The term “Appraised Value” shall mean, with respect to any asset (including any warrants or any rights in a liquidation or litigation trust) for which there is no Plan Value, the fair market value thereof as determined by an independent third-party valuation expert, mutually acceptable to Guarantor and the Designated Preferred Party (or, if the Designated Preferred Party then holds less than 5% of the Preferred Units issued on the Closing Date (as defined in the LLC Agreement), holders representing the majority of the then-outstanding Preferred Units) (with the Guarantor responsible for any costs of such appraisal). The Guarantor and Designated Preferred Party or the holders representing the majority of the then-outstanding Preferred Units, as applicable, shall consult in good faith to determine whether the costs and burden of appraising the value of assets outweighs the potential Appraised Value and may, subject to the consent of both parties in their respective sole discretion, assign a mutually agreeable Appraised Value without an independent third-party valuation expert.

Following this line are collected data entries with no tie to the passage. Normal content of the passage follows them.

(** ** Tokens *)

Lemma IsTokenValid_decides_witness :
  (IsTokenValid teleport_state1 "mc-c1" "token" "node" world1).1 = Ret true ∧
  valid_token (view world1) (now world1) "mc-c1" "token" [role_node].
Proof.
  assert ((IsTokenValid teleport_state1 "mc-c1" "token" "node" world1).1 = Ret true) as Ho
    by (vm_compute; reflexivity).
  split; [exact Ho|].
  pose proof (wp_result _ _ _ _
    (IsTokenValid_decides teleport_state1 "mc-c1" "token" "node" [role_node] world1 eq_refl) Ho) as Hr.
  exact (proj1 (proj2 Hr) eq_refl).
Defined.

(** A token generated at second 1000, checked at once. *)
Definition generated0 : outcome string * world :=
  GenerateToken teleport1 "mc-c1" [role_kube; role_app] world0.

Lemma kube_app_known : Forall known_role [role_kube; role_app].
Proof.
  constructor; [left; reflexivity|]. constructor; [right; left; reflexivity|constructor].
Qed.

Lemma GenerateToken_then_IsTokenValid_witness :
  (IsTokenValid teleport1 "mc-c1" "token" "kube,app" generated0.2).1 = Ret true ∧
  (now generated0.2 < now world0 + 720 * Hour)%Z.
Proof.
  split; [vm_compute; reflexivity|].
  apply (GenerateToken_then_IsTokenValid teleport1 teleport1 "mc-c1" [role_kube; role_app] world0
    generated0.2 generated0.2 generated0.2 "token" true ltac:(discriminate) kube_app_known);
    vm_compute; reflexivity.
Defined.
(* ===== verification/_CoqProject ===== *)
-Q . S2P
Prelude.v
Regex.v
PyValues.v
CoreTypes.v
Lease.v
Jobs.v
JobLifecycle.v
JobQueue.v
JobSpecs.v
Events.v
Jsonb.v
AuditTrail.v
AuditSpecs.v
Outbox.v
Delivery.v
LeasedOutbox.v
OutboxOperations.v
OutboxLifecycle.v
OutboxSpecs.v
OutboxResults.v
LeasedWorker.v
InternalWorker.v
UnitOfWork.v
Errors.v
ErrorSpecs.v
Texts.v
Identity.v
Sessions.v
Passwords.v
AuthEvents.v
Administration.v
Challenges.v
AuthService.v
Profile.v
ExternalSignIn.v
Histories.v
ExternalSpecs.v
ChallengeSpecs.v
RateLimits.v
EmailDelivery.v
ChallengeMail.v
Query.v
Json.v
JsonSpecs.v
Cache.v
CacheSpecs.v
Schemas.v
CacheClient.v
CacheClientSpecs.v
Urls.v
OidcProvider.v
OidcSpecs.v
Http.v
OidcRoutes.v
OidcRouteSpecs.v
Routes.v
RouteSpecs.v
Server.v
OidcServer.v
ServerSpecs.v
Boundary.v
Isolation.v
Schema.v
Migrations.v
ModelTables.v
MigrationSpecs.v
Storage.v
StorageSpecs.v
Settings.v
SettingsSpecs.v
Observability.v
ObservabilitySpecs.v
Lifecycle.v
WorkerCommands.v
(* ===== verification/Prelude.v ===== *)
(** * Ekumidayomi back end: verification development (root file)

    ** The program

    The repository is the back end of a shop: a FastAPI application over
    PostgreSQL and Redis, with its own domain events, transactional outbox,
    audit trail, background jobs, cache and object storage, and identity
    (users, sessions, passwords, email challenges, sign-in with external
    providers, administration, address books). Paths below are relative to
    src/src/ekumidayomi/. A request passes the middleware (api/middleware.py)
    and the limits (core/rate_limits.py) to a route (api/v1/), which reaches a
    service with a unit of work (db/uow.py); the service changes rows, records
    audit evidence (audit/service.py) and stages domain events (events.py) in the
    outbox (outbox/repository.py) in the same transaction; a leased worker
    (outbox/leased_worker.py) later claims the staged messages, asks a handler
    to prepare and deliver them outside any transaction, and records the
    result; jobs (jobs/service.py) are claimed under leases in the same way.

    ** How the code is modelled

    The embedding is shallow. Tables are finite maps from the primary key to a
    record with the columns of the model class; a query is a filter and an
    order; a call is a function from the state before it and the clock readings
    and fresh identifiers it draws to an answer and the state after it. An
    exception is a value ([res], or the constructor [Err] of the monads [M] and
    [R] of Identity.v and RateLimits.v). Integers are unbounded as in Python;
    a column of bounded width is mentioned where the code relies on it. Times are
    microseconds since the epoch, in UTC. Strings are lists of code points.
    Regular expressions are executed by derivatives (Regex.v).

    Concurrency is interleaving of transactions: a row lock, an advisory lock
    or SERIALIZABLE makes a call atomic, so that histories are sequences of
    calls, and [FOR UPDATE SKIP LOCKED] is the set of locked rows that a claim
    is given from outside. Jobs, outbox, workers, identity, the cache and its
    callers, and object storage each have a labelled step relation; the
    theorems about histories are over [Prelude.runs] of those relations.

    ** Files

    - Prelude: results, exceptions, tables, ordering, [runs], tactics.
    - Regex, PyValues, Texts, Json, Urls: the parts of the language and of its
      standard library that the program uses, with what its proofs need of
      them; JsonSpecs: that JSON is read back.
    - CoreTypes: core/types.py (UTC datetimes are in PyValues) and the page
      envelope of api/schemas.py; Schemas: money as a response shows it and the
      dictionaries of pages. Query: api/query.py.
    - Lease: the contract of a fenced lease, as an interface; Jobs and the leased
      outbox are its two instances.
    - Jobs, JobLifecycle, JobQueue, JobSpecs: jobs/models.py and
      jobs/service.py; its step relation and invariant; the abstract queue that
      it refines; and each operation on every branch.
    - Events: events.py. Jsonb: what a JSONB column gives back of a payload.
      AuditTrail, AuditSpecs: audit/.
    - Outbox: outbox/model.py and outbox/repository.py. Delivery:
      outbox/outcomes.py, retry.py, settings.py and ports.py. LeasedOutbox:
      outbox/leased_repository.py. OutboxOperations: outbox/operations.py.
      OutboxLifecycle, OutboxSpecs, OutboxResults: the step relation over all
      of these, its invariant and its properties. LeasedWorker, InternalWorker:
      the two workers. WorkerCommands: the loop of the leased worker and
      auth/delivery_worker.py.
    - UnitOfWork: db/uow.py. Lifecycle: what the processes - the server, the
      delivery worker, the bootstrap and migration commands - acquire and
      release, and the scope of a request around the unit of work.
    - Errors, ErrorSpecs: core/errors.py, users/errors.py, api/errors.py,
      api/health_errors.py. Observability, ObservabilitySpecs:
      api/middleware.py, api/health.py, core/observability.py and
      core/logging.py. Settings: core/settings.py with every group of settings,
      and what core/application.py hands to the engine, to Redis and to the
      routes; SettingsSpecs: their bounds and what holds in production.
    - Identity: the tables of users/ and auth/ and the monad of a service call.
      Sessions: auth/sessions.py, permissions.py, dependencies.py, settings.py.
      Passwords: auth/passwords.py, password_policy.py. AuthEvents:
      auth/events.py. Administration: users/administration.py,
      users/admin_repository.py, auth/bootstrap.py. Challenges:
      auth/challenges.py. AuthService: auth/service.py and registration.py.
      Profile: users/service.py, schemas.py, address.py. ExternalSignIn:
      auth/oidc/contracts.py, attempts.py and service.py. Histories: every call
      of these services as one step. ChallengeSpecs, ExternalSpecs: what
      challenges and external sign-in guarantee.
    - OidcProvider, OidcSpecs: auth/oidc/providers.py and settings.py.
    - Http, Routes, RouteSpecs: responses and cookies, and the routes of api/v1/;
      OidcRoutes, OidcRouteSpecs: api/v1/auth_oidc.py. Server, ServerSpecs: a
      request through api/v1/router.py - body, limit with its origin check,
      dependencies, handler - and histories of requests. OidcServer: the routes
      that begin and end a handshake behind the same limit, and the server as a
      whole; Boundary: what stops a request on any of its routes. Isolation:
      what a request of one customer can reach of another's.
    - RateLimits: core/rate_limits.py (the Lua script included),
      auth/rate_limits.py, auth/rate_dependencies.py,
      users/rate_dependencies.py, users/settings.py.
    - EmailDelivery: email/ (message, adapter, submission loop). ChallengeMail:
      auth/email_handler.py.
    - Cache, CacheSpecs: cache/keys.py and codec.py. CacheClient,
      CacheClientSpecs: cache/client.py, many callers on one store.
    - Storage, StorageSpecs: storage/, with its port as an interface.
    - Schema: schemas, the operations of migrations and what an engine promises
      about them, as an interface with one instance. Migrations:
      migrations/versions/. ModelTables: the tables the model modules declare
      under the convention of db/base.py. MigrationSpecs: how these fit.

    ** What is proved

    - Jobs: the table invariant along every history; a stale token never
      changes a row; a live lease is exclusive; attempts count the claims and
      stay within the budget; the refinement of the abstract queue; claim,
      recover, retry, the holder's calls and enqueueing on every branch.
    - Outbox: the table invariant along every history of ordinary, leased and
      operator calls; the fence; one content per message; events of an
      aggregate are claimed in order; the event that a claim hands out is the
      event that was staged, as far as its JSONB column keeps it; results and replays on every branch; the bounds of
      the retry delay; the workers send one content per message, and raise only
      where a handler's preparation does; an internal worker is atomic; what
      each command of an operator leaves behind and exits with.
    - Migrations: each script takes back what it did; together they build
      exactly the tables of the models; and the outbox they leave is one the
      leased worker takes over, with no message of challenge mail stuck.
    - Unit of work: all or nothing, and each callback at most once; a request
      scope is the transaction that the services assume; and every process
      releases what it acquired, whichever of its library calls fail.
    - Identity: along any history of calls the database stays well formed and
      an active verified administrator remains once there is one; a secret
      resolves exactly to the live session with its digest, whatever the cache
      says; role changes on every branch; a challenge withstands a bounded
      number of guesses and is consumed at most once; the address book keeps
      its bound and its default.
    - External sign-in: endpoints stay on the pinned hosts; an identity stands on
      a token signed for this client and handshake; an attempt is consumed at
      most once and by its browser; a callback on every branch; every account
      keeps a way to sign in; and the handshake from redirect to session.
    - Routes: no request of a signed-in route acts without a trusted origin and a
      live session, none of administrators without one; what each response tells
      a browser; and the life of a session from signing in to signing out.
    - Server: limits and routes together. Over any history of requests no window
      holds more attempts than the rule of the path allows, per address and per
      account; on every route, those of handshakes included, nothing that a
      limit, an origin or a missing session stops reaches the database or the
      store of handshakes; a request changes rows of its own actor only, and
      an answer about an account depends on rows of that account only.
    - Limits: no window holds more requests than the limit; a refused caller
      that waits as long as it was told is admitted.
    - Values: money and pages are exact, and a price that is shown is read back
      as the same money; sort parameters are read as documented;
      events accept exactly the documented payloads and survive storage, large
      floats apart; audit
      metadata is allowlisted, redacted and bounded, and audit queries are
      complete; error responses expose nothing that the contract does not
      declare; a request has one safe id, under which everything about it is
      logged; and a log line is a JSON object without control characters below
      the space that reads back as the record.
    - Cache: one caller loads at a time; what a call answers; every call ends;
      the codec reads back what it wrote.
    - Storage: what is held is what was declared; image keys are safe and distinct.
    - Settings: exactly the settings within the bounds are accepted, group by
      group; what production insists on, down to the hosts and to the cookies of
      every route.
    - Mail: one call of the adapter posts exactly the unresolved requests up to
      the first refusal; a request whose acceptance a call reported is never
      posted again, and rounds that get through end with every recipient accepted;
      a fingerprint pins the bytes sent; a challenge is mailed exactly when it
      is eligible, and the code that is mailed is the code that is accepted.

    ** Bounds and fuel

    Recursion over payloads is structural ([freeze_value], [sanitize_value] and
    [normalize_json_value] follow the nested value; the depth limits of the code
    are arguments of the recursion). [digit_count] is given the bit length of
    its argument as fuel, at least the number of its decimal digits. The JSON
    scanner is given twice the length of the text and one, which
    [JsonSpecs.scan_fuel] shows to be enough. [Migrations.walk] takes as many steps
    as there are revisions. [WorkerCommands.worker_run] is the one loop
    that need not end: its fuel is a number of rounds, and once it is told to
    stop, that many rounds are enough. Every other definition is a total function.

    ** Assumptions, and what is left out

    - Parameters with named hypotheses: HMAC and hash functions, the Argon2
      hasher, the email validator, full case folding and lowering, NFKC and IPv6
      literals, the text of floats and its reader, the breach service, the random
      delay of the retry policy, the answers of HTTP providers, the verification of
      signatures, the host check of the framework; whether pydantic lets NaN pass
      the bounds of a float; uuid4 draws and other secrets are arguments, and where a
      theorem needs them fresh it says so; the Redis clock does not go back and
      the random members of one window are distinct.
    - The cache of sessions gives hints: any content may come back, and the
      theorems hold for all of them.
    - [updated_at] columns, database-side defaults that the code never reads,
      datetime overflow beyond year 9999, the exponent limits of [decimal], the
      limit on recursion of the JSON scanner, and the shortening of long index
      names are left out; the payload of an event goes through JSONB as Jsonb.v
      describes it, the other JSONB columns give back the value that was stored;
      sums of floats are exact rationals; [casefold] is exact on the ASCII text that
      decides a sensitive key.
    - Not modelled: the framework's parsing and bounding of paths, queries and
      bodies in front of the routes (which body fits a model is an input of a
      request); what engines, pools, clients and signal handlers do once they
      are built; reading settings from the environment and arguments from the
      command line; the build of the documentation. PROJECT.json lists each
      part with its reason. *)

From stdpp Require Export base tactics numbers list gmap sorting strings.
From Stdlib Require Export ZArith Lia.
From Stdlib Require Ascii String.
Export (notations) Stdlib.Strings.Ascii.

The term “Bankruptcy Code” shall mean title 11 of the United States Code, as amended from time to time.
The term “Guaranteed Obligations” shall mean, for the purposes of Sections 2 and 3, as of any date of determination, an amount equal 100% of the Preferred Liquidation Amount (as defined in the LLC Agreement) as of such date of determination that has not been paid in cash (including, without limitation, any Preferred Unpaid Yield (as defined in the LLC Agreement) that has accrued and remains unpaid for the period from the date of commencement of any Insolvency Event (as defined below) through the date of payment in full and in cash of the Guaranteed Obligations), regardless of (x) whether such amounts would be due pursuant to Section 7.6 of the LLC Agreement or any other provision or section of the LLC Agreement, (y) any automatic stay resulting from such Insolvency Event and (z) whether such amount (including post-petition Preferred Unpaid Yield) is allowed or allowable under the Bankruptcy Code.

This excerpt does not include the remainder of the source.